▸ What the exercise asks
Lines to restate from the data below: from the one containing "cbn [fst snd]." to the one containing "split; [eapply quiet_trans; [exact Hq1|]; quiet_chain|].", both included. Give them again exactly, and only them.

=====

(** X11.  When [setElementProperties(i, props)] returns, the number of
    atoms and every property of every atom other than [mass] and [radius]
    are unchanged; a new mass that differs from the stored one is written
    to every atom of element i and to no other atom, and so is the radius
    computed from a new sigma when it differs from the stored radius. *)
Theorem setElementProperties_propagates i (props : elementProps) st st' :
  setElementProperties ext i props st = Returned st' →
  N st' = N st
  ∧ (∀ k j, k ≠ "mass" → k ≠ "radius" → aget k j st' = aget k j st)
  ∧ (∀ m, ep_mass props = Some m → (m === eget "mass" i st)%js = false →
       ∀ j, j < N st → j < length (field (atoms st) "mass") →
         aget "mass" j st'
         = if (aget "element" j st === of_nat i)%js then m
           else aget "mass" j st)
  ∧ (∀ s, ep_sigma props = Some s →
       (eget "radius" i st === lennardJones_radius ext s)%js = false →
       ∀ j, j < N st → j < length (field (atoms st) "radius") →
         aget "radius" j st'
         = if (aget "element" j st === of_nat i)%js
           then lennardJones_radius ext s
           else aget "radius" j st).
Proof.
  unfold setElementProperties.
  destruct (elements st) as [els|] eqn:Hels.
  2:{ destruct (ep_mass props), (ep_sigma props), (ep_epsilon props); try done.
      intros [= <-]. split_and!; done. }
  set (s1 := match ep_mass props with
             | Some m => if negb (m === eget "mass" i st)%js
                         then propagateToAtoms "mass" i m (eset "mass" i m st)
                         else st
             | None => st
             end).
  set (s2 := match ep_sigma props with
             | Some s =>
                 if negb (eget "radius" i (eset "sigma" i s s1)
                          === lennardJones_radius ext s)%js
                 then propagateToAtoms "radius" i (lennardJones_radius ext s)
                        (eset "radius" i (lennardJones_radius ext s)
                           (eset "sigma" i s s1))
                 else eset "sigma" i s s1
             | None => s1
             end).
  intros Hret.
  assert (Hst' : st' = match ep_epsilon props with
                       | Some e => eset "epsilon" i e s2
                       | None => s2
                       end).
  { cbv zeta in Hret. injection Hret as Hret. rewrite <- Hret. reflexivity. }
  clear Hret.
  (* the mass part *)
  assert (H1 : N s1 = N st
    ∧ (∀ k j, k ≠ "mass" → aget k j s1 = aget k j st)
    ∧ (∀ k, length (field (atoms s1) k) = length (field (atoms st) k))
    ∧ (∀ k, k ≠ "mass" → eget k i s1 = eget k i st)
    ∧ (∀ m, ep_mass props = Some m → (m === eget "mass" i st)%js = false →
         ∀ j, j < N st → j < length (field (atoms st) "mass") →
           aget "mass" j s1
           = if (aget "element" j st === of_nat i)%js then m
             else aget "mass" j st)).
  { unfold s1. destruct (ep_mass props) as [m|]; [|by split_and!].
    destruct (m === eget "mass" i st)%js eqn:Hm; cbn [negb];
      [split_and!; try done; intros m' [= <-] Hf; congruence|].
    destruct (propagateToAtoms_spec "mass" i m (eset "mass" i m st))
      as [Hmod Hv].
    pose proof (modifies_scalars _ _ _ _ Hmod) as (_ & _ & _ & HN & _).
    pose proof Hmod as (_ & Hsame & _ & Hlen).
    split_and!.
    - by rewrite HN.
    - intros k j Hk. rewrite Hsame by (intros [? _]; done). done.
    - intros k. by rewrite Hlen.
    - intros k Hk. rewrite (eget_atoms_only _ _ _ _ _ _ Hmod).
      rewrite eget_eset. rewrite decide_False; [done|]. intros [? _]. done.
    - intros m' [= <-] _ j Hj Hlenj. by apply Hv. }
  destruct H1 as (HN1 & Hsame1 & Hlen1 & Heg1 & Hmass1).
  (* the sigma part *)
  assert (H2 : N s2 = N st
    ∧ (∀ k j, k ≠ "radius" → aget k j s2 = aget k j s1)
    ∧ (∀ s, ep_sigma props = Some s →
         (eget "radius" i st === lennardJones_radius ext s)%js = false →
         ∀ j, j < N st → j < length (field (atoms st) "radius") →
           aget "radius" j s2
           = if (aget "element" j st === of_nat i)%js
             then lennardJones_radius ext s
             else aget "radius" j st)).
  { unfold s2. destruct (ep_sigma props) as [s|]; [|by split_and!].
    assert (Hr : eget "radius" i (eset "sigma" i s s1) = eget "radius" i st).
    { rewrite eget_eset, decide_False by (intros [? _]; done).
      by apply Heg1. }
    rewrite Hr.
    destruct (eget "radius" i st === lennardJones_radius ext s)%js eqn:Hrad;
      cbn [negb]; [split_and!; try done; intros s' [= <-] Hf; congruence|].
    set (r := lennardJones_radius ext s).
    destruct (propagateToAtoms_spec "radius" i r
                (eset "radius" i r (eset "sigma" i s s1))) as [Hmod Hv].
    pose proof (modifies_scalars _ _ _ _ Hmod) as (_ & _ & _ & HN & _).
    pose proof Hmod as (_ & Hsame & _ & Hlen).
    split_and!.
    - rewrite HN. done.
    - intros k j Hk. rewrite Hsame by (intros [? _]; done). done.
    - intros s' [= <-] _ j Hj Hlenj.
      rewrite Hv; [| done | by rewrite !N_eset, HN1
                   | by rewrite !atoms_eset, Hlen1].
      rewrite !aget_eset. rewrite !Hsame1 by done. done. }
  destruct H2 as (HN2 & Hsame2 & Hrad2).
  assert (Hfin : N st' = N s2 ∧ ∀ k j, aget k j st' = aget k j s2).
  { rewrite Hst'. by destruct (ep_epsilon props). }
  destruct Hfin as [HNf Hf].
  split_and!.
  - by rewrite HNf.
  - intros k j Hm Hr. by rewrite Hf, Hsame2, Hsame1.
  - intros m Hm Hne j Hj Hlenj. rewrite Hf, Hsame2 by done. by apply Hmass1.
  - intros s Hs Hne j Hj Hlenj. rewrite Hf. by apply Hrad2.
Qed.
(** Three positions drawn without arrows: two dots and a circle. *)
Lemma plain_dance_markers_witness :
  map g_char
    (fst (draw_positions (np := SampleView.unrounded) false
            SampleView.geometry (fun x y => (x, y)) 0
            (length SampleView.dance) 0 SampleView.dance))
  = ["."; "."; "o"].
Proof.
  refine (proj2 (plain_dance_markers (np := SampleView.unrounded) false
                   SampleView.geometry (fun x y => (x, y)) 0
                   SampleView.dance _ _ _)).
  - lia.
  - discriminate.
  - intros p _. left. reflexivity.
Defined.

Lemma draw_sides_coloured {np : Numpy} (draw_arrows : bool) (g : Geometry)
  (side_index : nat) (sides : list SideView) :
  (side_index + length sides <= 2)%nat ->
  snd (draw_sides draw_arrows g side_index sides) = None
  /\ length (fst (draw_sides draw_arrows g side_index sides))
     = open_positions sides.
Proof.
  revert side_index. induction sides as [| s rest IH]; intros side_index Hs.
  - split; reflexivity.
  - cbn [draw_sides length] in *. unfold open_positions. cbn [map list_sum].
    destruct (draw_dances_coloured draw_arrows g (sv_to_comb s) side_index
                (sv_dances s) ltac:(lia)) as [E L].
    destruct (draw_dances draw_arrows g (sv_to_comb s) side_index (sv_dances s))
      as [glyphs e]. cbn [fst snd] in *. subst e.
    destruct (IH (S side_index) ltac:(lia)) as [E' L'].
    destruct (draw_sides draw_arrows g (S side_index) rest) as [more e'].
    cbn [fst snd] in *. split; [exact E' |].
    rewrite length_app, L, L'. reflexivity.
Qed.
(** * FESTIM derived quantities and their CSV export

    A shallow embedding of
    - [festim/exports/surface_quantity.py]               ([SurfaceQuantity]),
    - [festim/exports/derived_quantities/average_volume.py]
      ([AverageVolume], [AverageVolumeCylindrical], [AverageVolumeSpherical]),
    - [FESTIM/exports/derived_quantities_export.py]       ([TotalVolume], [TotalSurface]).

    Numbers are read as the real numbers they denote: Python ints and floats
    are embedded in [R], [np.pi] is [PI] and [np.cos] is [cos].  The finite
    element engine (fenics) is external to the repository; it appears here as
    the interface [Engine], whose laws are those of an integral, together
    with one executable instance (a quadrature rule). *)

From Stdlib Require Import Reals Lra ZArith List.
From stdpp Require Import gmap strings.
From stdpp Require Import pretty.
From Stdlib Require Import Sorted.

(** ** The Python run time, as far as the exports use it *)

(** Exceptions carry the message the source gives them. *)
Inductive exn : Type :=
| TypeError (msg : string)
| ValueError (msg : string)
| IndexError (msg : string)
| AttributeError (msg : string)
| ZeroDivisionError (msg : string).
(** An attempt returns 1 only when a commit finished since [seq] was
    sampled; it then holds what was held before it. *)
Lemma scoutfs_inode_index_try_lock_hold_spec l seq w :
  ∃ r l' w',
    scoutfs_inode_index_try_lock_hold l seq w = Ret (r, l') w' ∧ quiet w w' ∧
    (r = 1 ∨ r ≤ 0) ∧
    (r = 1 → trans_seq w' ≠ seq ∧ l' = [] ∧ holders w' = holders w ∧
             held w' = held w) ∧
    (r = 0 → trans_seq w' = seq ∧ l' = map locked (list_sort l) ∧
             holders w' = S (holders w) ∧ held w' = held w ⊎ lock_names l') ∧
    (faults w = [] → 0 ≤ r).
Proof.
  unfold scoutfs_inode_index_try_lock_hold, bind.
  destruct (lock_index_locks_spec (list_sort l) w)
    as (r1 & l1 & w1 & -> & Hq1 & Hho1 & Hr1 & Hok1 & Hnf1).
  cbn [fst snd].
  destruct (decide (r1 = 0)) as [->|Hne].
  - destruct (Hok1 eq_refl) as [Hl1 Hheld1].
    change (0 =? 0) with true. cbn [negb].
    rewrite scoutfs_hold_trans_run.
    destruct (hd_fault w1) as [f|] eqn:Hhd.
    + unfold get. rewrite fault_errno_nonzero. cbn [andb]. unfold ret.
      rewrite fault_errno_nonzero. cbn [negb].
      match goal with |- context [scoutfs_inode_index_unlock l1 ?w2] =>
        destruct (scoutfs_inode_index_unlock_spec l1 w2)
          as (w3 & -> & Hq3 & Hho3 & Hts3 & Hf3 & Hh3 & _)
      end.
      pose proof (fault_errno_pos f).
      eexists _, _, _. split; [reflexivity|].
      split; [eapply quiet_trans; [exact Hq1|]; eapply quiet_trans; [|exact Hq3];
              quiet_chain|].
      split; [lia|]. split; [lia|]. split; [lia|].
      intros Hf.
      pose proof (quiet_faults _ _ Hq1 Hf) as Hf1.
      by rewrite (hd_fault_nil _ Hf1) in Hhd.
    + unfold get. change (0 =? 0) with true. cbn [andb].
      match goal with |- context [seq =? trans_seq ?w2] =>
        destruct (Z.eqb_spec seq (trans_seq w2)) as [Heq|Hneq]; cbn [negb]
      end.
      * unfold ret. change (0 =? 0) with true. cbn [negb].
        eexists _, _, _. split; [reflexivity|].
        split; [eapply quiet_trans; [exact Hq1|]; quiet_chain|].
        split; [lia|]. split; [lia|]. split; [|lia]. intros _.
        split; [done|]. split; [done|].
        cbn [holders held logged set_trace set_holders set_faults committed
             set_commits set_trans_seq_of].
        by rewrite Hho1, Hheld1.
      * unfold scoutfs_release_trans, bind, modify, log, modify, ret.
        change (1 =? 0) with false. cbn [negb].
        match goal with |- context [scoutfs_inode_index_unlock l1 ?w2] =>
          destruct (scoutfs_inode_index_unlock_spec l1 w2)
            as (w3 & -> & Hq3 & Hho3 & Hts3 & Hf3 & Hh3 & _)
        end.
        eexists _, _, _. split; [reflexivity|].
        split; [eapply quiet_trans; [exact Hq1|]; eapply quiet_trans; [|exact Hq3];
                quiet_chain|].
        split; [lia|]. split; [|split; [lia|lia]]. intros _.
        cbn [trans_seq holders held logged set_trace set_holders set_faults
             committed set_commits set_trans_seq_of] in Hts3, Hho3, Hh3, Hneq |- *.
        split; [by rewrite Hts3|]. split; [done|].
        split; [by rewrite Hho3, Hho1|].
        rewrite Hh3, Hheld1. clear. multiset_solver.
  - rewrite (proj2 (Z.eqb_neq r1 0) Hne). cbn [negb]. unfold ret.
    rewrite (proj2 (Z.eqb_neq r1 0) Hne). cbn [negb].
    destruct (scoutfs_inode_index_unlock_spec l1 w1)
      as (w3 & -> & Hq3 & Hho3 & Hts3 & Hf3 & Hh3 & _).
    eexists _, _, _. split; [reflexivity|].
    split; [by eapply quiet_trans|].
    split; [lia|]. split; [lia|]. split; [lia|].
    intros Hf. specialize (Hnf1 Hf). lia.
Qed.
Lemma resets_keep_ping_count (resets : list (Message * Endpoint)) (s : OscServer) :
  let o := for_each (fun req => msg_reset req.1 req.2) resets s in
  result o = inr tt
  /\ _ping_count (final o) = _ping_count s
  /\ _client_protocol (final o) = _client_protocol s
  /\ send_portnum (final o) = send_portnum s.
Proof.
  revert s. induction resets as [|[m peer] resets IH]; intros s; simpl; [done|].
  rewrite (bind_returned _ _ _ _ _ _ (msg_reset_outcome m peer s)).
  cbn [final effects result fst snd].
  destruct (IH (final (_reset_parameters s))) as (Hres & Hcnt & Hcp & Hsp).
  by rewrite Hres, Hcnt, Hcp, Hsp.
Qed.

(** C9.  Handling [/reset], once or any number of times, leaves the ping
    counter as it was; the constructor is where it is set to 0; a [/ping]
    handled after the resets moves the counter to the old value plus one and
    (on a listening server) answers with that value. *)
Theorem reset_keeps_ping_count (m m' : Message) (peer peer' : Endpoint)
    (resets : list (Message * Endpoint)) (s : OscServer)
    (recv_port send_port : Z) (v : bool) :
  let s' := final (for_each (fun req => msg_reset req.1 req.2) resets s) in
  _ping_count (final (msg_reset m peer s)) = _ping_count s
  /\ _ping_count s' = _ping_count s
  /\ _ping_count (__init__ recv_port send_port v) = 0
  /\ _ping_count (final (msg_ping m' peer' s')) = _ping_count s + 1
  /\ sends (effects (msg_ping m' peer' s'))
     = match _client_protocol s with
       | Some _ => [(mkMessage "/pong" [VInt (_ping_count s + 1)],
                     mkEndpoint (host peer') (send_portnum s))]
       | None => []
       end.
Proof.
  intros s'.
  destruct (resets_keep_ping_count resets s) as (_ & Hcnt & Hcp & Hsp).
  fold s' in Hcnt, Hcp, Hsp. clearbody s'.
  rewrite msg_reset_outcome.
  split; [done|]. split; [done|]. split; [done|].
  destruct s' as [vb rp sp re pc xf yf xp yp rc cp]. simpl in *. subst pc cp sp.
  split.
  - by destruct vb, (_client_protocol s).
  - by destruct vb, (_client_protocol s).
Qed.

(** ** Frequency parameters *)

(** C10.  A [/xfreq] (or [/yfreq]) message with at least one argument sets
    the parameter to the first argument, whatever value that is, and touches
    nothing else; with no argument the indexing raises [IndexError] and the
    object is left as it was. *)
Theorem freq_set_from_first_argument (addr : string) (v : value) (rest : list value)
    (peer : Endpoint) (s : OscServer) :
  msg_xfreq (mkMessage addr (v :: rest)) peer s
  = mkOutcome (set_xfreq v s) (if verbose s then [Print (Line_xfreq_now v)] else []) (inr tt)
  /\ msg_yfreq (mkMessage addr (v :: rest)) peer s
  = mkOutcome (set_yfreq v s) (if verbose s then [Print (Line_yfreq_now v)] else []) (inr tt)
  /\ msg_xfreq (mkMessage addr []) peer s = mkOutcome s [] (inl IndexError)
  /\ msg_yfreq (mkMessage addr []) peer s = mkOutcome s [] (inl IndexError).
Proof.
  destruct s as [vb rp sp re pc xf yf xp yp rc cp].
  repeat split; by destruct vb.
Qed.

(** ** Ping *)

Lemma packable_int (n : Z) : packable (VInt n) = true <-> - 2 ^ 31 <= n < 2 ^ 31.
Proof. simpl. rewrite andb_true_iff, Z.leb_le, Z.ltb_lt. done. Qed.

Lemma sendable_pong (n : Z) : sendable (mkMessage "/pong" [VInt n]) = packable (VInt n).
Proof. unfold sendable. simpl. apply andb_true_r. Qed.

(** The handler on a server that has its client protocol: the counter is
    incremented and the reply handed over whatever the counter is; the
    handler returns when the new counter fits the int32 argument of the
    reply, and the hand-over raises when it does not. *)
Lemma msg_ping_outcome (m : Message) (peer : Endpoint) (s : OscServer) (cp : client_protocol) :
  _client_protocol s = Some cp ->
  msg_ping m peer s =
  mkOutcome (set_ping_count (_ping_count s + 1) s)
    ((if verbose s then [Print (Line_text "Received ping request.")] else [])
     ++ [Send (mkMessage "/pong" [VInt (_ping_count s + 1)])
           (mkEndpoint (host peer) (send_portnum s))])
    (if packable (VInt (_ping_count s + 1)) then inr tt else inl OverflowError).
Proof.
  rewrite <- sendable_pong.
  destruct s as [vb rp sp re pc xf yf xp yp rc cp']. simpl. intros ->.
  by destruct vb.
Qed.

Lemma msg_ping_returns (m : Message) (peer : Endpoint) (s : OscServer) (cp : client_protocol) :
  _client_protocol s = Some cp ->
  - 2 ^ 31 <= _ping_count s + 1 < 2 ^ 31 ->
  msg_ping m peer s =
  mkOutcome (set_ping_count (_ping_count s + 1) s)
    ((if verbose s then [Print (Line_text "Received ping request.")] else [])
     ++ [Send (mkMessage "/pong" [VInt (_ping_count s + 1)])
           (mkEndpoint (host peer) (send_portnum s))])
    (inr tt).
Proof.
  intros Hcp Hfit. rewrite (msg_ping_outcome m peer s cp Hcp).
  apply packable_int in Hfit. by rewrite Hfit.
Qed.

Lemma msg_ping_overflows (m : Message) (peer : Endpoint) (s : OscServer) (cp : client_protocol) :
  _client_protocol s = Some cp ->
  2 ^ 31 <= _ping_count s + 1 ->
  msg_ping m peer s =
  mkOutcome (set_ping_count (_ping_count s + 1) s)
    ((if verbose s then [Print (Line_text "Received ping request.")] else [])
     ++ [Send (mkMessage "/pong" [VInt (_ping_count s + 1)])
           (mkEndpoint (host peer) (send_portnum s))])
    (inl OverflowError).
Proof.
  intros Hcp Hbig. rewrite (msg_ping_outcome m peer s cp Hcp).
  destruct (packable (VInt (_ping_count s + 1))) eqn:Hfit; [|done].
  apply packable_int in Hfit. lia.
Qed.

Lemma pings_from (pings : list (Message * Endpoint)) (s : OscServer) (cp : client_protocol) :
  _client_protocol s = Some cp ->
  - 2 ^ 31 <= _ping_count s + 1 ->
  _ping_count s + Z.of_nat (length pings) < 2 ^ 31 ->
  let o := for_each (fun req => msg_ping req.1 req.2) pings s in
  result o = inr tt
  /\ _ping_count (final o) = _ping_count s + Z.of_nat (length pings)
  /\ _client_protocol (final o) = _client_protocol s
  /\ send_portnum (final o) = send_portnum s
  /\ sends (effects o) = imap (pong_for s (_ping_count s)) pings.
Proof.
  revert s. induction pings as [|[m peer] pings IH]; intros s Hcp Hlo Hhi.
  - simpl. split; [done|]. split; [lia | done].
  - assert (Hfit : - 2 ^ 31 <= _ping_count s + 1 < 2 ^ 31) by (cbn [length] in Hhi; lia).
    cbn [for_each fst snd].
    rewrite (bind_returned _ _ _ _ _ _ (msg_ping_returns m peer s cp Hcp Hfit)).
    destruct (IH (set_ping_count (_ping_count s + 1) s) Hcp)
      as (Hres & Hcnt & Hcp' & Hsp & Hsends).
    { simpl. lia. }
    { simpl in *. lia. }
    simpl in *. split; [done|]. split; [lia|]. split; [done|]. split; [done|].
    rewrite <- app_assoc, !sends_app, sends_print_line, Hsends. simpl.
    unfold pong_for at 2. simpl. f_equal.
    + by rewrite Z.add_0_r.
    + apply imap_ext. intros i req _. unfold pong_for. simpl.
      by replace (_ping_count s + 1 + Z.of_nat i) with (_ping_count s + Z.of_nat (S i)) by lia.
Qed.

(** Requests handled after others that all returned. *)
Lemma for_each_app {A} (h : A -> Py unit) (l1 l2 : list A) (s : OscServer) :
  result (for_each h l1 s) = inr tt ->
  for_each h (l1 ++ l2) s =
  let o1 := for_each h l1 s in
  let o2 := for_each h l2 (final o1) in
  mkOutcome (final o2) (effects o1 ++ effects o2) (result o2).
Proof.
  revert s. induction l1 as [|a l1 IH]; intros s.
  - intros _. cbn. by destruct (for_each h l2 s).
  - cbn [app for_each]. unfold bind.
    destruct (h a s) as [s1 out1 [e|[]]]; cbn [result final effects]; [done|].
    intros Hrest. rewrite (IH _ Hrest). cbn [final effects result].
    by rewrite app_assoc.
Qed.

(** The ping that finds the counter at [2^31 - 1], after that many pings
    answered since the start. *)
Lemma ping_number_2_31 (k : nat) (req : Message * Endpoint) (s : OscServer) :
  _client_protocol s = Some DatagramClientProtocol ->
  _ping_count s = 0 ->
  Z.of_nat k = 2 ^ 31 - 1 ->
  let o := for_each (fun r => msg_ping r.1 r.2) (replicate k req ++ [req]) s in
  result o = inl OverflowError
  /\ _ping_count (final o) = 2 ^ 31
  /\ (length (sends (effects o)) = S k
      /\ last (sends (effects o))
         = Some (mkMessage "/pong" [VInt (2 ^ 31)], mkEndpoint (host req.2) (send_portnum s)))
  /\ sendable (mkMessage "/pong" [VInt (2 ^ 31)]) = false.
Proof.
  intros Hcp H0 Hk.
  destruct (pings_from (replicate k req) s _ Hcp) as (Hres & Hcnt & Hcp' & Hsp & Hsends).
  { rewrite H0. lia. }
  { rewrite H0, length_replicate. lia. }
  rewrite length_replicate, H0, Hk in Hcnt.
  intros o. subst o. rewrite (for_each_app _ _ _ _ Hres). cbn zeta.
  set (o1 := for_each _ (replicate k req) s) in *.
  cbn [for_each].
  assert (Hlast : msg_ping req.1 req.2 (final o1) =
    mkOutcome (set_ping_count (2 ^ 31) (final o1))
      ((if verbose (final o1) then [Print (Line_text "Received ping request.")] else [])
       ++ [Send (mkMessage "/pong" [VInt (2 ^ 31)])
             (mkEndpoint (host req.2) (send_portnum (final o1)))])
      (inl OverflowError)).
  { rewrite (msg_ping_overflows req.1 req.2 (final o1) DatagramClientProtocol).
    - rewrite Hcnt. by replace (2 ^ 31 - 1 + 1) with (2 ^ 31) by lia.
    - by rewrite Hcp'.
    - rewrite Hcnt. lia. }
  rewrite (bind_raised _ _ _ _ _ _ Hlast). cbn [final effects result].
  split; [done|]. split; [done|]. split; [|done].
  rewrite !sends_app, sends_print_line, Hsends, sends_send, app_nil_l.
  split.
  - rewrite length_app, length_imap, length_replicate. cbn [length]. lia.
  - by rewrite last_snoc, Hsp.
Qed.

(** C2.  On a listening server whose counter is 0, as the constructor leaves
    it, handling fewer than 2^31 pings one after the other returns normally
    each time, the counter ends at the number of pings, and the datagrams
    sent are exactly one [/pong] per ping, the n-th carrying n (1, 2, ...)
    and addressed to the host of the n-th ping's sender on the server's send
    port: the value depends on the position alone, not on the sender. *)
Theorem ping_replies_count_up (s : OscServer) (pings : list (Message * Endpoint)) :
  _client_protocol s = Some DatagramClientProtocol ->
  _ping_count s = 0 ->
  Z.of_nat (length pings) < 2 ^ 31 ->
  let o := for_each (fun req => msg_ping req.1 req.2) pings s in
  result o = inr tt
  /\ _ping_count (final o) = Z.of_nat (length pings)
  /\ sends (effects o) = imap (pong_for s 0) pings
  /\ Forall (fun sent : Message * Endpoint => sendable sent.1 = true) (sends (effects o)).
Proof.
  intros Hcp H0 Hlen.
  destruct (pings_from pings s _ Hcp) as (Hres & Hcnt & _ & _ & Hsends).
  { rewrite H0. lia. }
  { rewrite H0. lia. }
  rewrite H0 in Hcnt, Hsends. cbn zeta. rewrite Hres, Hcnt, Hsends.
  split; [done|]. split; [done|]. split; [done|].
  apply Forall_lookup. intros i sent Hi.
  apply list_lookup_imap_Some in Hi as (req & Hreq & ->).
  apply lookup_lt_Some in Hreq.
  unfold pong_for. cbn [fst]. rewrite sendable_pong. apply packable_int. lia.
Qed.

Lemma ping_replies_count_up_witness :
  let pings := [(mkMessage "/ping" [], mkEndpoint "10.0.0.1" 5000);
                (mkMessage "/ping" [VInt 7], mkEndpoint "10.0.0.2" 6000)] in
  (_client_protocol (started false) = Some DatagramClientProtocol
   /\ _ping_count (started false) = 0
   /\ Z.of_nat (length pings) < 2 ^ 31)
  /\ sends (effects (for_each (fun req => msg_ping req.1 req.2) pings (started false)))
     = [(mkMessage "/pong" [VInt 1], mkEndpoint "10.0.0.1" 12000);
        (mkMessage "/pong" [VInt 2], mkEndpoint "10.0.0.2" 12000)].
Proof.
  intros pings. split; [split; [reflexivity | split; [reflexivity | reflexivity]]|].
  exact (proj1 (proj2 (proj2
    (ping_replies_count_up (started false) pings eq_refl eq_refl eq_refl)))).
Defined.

=====

▸ Your solution
  cbn [fst snd].
  destruct (decide (r1 = 0)) as [->|Hne].
  - destruct (Hok1 eq_refl) as [Hl1 Hheld1].
    change (0 =? 0) with true. cbn [negb].
    rewrite scoutfs_hold_trans_run.
    destruct (hd_fault w1) as [f|] eqn:Hhd.
    + unfold get. rewrite fault_errno_nonzero. cbn [andb]. unfold ret.
      rewrite fault_errno_nonzero. cbn [negb].
      match goal with |- context [scoutfs_inode_index_unlock l1 ?w2] =>
        destruct (scoutfs_inode_index_unlock_spec l1 w2)
          as (w3 & -> & Hq3 & Hho3 & Hts3 & Hf3 & Hh3 & _)
      end.
      pose proof (fault_errno_pos f).
      eexists _, _, _. split; [reflexivity|].
      split; [eapply quiet_trans; [exact Hq1|]; eapply quiet_trans; [|exact Hq3];
              quiet_chain|].
      split; [lia|]. split; [lia|]. split; [lia|].
      intros Hf.
      pose proof (quiet_faults _ _ Hq1 Hf) as Hf1.
      by rewrite (hd_fault_nil _ Hf1) in Hhd.
    + unfold get. change (0 =? 0) with true. cbn [andb].
      match goal with |- context [seq =? trans_seq ?w2] =>
        destruct (Z.eqb_spec seq (trans_seq w2)) as [Heq|Hneq]; cbn [negb]
      end.
      * unfold ret. change (0 =? 0) with true. cbn [negb].
        eexists _, _, _. split; [reflexivity|].
        split; [eapply quiet_trans; [exact Hq1|]; quiet_chain|].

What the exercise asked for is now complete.